[Dataset records]
________________________

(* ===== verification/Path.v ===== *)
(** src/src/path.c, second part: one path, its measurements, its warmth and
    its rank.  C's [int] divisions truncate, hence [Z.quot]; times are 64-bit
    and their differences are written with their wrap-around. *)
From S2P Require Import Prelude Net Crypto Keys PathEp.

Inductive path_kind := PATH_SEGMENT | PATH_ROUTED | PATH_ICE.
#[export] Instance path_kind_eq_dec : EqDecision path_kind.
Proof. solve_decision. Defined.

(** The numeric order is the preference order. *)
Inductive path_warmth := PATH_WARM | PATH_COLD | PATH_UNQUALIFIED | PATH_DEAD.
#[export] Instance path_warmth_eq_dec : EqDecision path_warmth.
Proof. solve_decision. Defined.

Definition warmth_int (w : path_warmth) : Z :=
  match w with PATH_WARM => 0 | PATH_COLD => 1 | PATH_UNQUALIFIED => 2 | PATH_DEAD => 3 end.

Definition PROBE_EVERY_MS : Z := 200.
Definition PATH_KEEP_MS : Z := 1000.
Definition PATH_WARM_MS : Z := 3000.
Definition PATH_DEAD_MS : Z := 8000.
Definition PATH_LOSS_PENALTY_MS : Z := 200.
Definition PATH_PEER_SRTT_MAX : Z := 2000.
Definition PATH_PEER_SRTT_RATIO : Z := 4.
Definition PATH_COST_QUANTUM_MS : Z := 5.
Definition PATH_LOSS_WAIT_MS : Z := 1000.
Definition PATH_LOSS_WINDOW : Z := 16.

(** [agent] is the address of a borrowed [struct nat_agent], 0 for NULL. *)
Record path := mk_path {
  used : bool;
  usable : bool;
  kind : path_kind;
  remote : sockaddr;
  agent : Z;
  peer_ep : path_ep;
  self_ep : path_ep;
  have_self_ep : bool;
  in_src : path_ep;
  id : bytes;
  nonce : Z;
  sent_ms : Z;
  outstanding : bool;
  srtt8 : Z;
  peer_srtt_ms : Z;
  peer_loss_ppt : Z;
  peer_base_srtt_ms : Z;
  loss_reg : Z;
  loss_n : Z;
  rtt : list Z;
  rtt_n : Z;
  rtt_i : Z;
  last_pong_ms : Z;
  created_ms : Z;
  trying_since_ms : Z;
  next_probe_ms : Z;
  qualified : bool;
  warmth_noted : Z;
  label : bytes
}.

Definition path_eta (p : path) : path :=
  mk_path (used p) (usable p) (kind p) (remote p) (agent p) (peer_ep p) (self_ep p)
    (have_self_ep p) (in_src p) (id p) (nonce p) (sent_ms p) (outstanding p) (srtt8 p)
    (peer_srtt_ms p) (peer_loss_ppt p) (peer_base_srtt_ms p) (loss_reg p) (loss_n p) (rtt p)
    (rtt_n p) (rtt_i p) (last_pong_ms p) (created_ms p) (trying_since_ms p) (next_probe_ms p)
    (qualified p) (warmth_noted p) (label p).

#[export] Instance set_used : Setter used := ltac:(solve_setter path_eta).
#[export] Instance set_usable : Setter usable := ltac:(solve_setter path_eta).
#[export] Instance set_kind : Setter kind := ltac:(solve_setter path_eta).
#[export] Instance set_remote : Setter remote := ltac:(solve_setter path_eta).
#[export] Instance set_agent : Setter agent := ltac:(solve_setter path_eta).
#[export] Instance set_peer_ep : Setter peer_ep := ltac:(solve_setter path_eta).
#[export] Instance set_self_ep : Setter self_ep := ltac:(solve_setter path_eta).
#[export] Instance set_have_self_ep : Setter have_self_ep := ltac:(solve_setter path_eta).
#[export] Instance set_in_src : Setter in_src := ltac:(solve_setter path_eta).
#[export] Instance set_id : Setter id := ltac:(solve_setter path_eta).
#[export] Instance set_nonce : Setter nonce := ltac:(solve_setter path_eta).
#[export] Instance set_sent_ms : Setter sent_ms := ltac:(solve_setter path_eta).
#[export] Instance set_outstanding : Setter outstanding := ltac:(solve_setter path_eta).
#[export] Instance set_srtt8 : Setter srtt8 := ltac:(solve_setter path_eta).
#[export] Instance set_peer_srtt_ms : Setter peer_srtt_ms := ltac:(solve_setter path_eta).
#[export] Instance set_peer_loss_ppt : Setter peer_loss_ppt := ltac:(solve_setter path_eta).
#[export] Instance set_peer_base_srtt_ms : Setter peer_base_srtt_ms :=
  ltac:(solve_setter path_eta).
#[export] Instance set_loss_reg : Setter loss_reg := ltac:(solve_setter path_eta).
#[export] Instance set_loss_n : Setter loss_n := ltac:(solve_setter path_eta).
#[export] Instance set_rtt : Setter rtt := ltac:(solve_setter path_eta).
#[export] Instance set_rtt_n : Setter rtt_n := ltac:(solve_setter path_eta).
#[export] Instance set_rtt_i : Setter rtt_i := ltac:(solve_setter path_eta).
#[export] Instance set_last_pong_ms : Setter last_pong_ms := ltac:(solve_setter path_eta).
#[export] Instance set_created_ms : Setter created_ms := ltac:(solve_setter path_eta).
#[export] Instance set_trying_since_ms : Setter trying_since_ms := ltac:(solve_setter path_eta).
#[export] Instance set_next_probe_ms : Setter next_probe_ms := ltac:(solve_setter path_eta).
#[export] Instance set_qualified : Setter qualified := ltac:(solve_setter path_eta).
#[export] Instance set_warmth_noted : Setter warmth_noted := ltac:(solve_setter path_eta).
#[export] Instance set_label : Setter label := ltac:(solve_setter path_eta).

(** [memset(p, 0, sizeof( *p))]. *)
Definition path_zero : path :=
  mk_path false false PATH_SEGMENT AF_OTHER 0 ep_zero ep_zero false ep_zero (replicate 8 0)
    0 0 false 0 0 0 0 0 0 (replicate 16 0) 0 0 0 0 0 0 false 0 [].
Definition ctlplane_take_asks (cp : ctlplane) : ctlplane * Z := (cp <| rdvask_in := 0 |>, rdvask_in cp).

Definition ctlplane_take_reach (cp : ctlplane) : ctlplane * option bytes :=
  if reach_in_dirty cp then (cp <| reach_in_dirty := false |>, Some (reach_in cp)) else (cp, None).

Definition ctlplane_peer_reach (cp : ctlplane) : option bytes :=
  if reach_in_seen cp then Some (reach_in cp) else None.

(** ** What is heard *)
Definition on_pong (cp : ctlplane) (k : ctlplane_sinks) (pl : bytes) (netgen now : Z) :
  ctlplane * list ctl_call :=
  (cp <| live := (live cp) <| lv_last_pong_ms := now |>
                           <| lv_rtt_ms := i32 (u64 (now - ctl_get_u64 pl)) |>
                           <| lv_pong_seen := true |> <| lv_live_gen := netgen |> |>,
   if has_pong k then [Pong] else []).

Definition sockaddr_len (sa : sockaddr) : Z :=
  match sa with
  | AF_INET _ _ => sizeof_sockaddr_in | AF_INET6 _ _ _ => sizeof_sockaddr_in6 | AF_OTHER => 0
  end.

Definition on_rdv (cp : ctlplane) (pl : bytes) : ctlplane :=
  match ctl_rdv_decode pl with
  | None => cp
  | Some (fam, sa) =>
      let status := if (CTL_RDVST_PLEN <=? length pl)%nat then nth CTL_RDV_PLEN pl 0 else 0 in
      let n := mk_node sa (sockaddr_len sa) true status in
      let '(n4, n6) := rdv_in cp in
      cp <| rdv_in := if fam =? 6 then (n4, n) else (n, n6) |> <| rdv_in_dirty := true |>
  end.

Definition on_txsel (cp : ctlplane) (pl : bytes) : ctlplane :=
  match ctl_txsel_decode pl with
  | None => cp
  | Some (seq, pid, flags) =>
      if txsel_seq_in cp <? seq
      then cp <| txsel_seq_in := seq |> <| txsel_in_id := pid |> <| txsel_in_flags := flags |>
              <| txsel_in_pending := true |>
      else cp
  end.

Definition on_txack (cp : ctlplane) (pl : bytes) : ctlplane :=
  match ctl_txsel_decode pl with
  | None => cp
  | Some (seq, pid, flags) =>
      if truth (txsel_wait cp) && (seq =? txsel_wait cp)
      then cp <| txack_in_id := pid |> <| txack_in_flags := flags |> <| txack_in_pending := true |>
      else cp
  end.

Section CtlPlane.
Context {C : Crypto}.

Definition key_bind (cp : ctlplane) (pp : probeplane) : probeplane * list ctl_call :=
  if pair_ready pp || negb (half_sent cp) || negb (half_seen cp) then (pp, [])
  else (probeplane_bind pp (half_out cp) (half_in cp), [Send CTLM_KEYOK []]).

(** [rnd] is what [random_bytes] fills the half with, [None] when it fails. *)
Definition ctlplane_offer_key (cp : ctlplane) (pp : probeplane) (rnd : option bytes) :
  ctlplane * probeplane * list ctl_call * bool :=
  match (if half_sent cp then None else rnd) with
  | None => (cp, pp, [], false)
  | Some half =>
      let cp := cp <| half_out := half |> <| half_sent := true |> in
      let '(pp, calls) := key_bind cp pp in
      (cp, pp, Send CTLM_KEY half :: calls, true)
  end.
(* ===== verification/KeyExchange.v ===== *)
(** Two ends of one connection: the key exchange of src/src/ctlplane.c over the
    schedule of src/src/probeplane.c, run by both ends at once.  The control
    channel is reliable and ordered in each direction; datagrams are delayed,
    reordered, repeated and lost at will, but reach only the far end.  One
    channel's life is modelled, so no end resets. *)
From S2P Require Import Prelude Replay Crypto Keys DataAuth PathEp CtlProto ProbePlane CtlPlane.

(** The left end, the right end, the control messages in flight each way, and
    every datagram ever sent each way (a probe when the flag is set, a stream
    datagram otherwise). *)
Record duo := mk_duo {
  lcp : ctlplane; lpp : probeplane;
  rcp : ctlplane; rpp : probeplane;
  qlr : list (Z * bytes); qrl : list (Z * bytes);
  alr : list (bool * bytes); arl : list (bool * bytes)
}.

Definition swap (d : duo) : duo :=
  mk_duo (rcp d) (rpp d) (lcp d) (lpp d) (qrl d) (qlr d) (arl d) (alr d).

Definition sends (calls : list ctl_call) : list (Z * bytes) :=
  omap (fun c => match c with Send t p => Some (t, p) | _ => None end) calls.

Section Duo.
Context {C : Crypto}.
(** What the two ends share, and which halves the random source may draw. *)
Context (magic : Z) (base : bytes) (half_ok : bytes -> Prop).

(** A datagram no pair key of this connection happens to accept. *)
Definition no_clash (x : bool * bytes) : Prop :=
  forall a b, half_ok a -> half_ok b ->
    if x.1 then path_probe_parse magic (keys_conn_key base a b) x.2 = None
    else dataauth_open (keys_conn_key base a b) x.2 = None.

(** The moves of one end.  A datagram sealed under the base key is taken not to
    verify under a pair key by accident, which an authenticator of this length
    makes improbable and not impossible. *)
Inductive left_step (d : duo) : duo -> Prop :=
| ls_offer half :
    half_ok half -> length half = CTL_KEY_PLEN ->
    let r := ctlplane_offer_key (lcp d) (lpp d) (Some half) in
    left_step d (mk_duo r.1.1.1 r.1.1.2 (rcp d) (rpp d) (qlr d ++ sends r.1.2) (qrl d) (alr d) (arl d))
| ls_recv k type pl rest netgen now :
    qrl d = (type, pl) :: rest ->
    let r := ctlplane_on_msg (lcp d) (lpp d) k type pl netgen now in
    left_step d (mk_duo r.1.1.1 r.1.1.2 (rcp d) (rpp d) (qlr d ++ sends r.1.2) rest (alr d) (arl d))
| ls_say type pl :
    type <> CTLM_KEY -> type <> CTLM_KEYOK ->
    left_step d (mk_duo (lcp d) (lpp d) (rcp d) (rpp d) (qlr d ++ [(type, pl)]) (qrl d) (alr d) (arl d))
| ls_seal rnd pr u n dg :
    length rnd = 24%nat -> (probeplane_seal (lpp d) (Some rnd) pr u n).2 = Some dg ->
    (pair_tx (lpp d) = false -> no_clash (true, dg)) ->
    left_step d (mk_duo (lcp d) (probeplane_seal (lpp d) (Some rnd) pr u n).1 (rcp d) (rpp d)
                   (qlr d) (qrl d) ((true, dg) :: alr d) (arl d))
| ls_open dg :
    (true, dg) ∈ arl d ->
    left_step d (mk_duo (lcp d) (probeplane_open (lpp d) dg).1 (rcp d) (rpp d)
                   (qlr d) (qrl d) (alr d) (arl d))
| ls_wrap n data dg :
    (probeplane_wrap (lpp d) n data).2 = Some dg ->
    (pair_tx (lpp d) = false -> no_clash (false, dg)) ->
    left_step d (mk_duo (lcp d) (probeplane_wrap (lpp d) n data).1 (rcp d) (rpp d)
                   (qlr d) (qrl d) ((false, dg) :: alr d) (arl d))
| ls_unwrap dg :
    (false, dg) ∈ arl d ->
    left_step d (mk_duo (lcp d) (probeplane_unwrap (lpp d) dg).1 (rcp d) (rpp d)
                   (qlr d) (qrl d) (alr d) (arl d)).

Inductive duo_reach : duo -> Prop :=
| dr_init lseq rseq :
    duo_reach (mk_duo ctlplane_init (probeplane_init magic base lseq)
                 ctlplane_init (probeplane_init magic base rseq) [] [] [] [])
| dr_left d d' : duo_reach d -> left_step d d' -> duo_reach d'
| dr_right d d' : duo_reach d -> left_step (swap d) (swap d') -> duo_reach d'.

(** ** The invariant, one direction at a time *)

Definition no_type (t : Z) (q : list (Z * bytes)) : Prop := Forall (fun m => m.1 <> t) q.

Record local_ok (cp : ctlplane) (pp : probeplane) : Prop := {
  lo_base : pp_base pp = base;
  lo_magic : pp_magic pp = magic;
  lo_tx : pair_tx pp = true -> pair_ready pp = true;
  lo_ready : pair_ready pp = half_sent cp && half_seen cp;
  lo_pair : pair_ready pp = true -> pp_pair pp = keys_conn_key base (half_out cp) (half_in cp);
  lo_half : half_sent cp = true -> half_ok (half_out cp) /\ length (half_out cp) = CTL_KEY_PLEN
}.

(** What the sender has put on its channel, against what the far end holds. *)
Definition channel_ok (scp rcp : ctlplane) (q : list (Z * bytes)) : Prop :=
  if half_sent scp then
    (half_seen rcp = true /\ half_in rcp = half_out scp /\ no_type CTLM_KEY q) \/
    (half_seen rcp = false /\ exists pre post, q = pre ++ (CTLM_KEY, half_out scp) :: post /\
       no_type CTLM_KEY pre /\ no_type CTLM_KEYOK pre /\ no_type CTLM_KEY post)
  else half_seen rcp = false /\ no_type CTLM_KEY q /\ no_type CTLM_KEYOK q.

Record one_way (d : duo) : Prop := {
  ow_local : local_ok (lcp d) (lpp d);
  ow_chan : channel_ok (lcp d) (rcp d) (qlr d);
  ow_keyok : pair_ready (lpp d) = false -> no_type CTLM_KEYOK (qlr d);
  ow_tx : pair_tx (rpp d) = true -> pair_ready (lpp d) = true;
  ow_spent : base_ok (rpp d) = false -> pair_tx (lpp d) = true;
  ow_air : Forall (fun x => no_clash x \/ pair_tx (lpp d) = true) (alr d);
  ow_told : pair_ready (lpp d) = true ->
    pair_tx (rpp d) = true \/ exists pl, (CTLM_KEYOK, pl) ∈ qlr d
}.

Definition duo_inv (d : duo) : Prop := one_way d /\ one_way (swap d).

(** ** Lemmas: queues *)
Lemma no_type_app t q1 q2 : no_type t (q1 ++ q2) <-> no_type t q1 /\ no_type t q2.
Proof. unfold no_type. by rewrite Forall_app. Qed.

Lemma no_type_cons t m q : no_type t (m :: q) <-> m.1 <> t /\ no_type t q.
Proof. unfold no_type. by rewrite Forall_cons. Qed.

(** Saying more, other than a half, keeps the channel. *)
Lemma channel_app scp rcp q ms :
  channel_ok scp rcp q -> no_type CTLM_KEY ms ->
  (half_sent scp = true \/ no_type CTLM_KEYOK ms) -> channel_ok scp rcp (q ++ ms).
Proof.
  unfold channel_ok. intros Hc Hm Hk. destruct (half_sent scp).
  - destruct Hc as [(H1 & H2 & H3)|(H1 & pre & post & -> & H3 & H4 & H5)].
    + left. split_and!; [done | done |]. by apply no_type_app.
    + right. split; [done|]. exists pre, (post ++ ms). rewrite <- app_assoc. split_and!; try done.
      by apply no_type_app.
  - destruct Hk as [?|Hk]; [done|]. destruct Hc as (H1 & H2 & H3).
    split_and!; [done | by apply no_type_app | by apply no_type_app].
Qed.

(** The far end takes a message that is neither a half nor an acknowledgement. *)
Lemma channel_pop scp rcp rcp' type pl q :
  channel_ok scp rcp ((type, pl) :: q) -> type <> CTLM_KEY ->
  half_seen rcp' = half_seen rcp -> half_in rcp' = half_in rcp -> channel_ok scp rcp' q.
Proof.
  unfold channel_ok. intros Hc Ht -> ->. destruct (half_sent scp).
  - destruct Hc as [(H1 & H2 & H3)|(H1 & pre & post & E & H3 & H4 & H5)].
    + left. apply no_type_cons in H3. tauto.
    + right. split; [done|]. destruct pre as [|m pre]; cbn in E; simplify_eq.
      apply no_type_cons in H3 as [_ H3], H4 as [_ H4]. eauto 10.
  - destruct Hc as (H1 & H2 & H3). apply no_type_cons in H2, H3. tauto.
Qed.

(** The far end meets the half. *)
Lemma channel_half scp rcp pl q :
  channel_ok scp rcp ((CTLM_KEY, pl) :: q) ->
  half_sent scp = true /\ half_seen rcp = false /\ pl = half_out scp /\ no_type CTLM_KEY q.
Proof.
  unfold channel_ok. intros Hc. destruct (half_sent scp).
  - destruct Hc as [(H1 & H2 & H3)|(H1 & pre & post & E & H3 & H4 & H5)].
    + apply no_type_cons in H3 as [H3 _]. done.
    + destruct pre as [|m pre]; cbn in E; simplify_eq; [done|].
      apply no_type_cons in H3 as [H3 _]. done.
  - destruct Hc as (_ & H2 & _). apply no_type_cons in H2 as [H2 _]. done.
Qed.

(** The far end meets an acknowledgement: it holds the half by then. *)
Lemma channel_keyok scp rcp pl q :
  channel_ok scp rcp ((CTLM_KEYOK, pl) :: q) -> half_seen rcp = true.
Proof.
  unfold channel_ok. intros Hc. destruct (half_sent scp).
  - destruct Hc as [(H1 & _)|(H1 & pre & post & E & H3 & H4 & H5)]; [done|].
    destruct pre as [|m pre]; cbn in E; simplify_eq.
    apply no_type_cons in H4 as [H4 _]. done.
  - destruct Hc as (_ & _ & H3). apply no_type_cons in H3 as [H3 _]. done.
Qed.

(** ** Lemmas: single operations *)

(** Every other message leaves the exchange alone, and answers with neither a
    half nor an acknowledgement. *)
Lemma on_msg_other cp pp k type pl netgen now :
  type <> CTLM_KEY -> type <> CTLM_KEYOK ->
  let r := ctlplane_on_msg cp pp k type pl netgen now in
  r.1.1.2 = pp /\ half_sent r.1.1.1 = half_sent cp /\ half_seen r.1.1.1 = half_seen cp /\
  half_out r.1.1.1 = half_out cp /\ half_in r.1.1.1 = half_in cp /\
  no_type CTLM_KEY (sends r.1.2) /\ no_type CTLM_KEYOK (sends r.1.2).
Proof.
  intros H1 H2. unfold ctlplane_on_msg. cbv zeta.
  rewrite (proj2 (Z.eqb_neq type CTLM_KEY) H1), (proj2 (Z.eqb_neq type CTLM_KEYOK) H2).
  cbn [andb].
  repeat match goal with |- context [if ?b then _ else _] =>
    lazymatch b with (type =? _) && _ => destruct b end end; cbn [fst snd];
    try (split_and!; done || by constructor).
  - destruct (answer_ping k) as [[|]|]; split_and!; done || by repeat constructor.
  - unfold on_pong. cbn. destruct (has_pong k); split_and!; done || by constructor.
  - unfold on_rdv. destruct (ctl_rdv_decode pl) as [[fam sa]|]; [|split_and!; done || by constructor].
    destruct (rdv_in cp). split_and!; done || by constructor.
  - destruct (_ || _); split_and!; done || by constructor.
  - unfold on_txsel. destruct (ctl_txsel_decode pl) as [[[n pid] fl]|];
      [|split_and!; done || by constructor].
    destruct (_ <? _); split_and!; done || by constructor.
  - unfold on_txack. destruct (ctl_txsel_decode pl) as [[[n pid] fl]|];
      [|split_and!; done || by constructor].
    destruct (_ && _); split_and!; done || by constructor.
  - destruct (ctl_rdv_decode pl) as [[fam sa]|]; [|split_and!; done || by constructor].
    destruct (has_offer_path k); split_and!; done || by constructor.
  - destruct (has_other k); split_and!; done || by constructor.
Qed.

________________________

**Work to complete:** Output the lines from the one with "destruct (_ <?" to the final line of the entries above, exactly as they stand, please, and nothing else.

**Response area:**
    destruct (_ <? _); split_and!; done || by constructor.
  - unfold on_txack. destruct (ctl_txsel_decode pl) as [[[n pid] fl]|];
      [|split_and!; done || by constructor].
    destruct (_ && _); split_and!; done || by constructor.
  - destruct (ctl_rdv_decode pl) as [[fam sa]|]; [|split_and!; done || by constructor].
    destruct (has_offer_path k); split_and!; done || by constructor.
  - destruct (has_other k); split_and!; done || by constructor.
Qed.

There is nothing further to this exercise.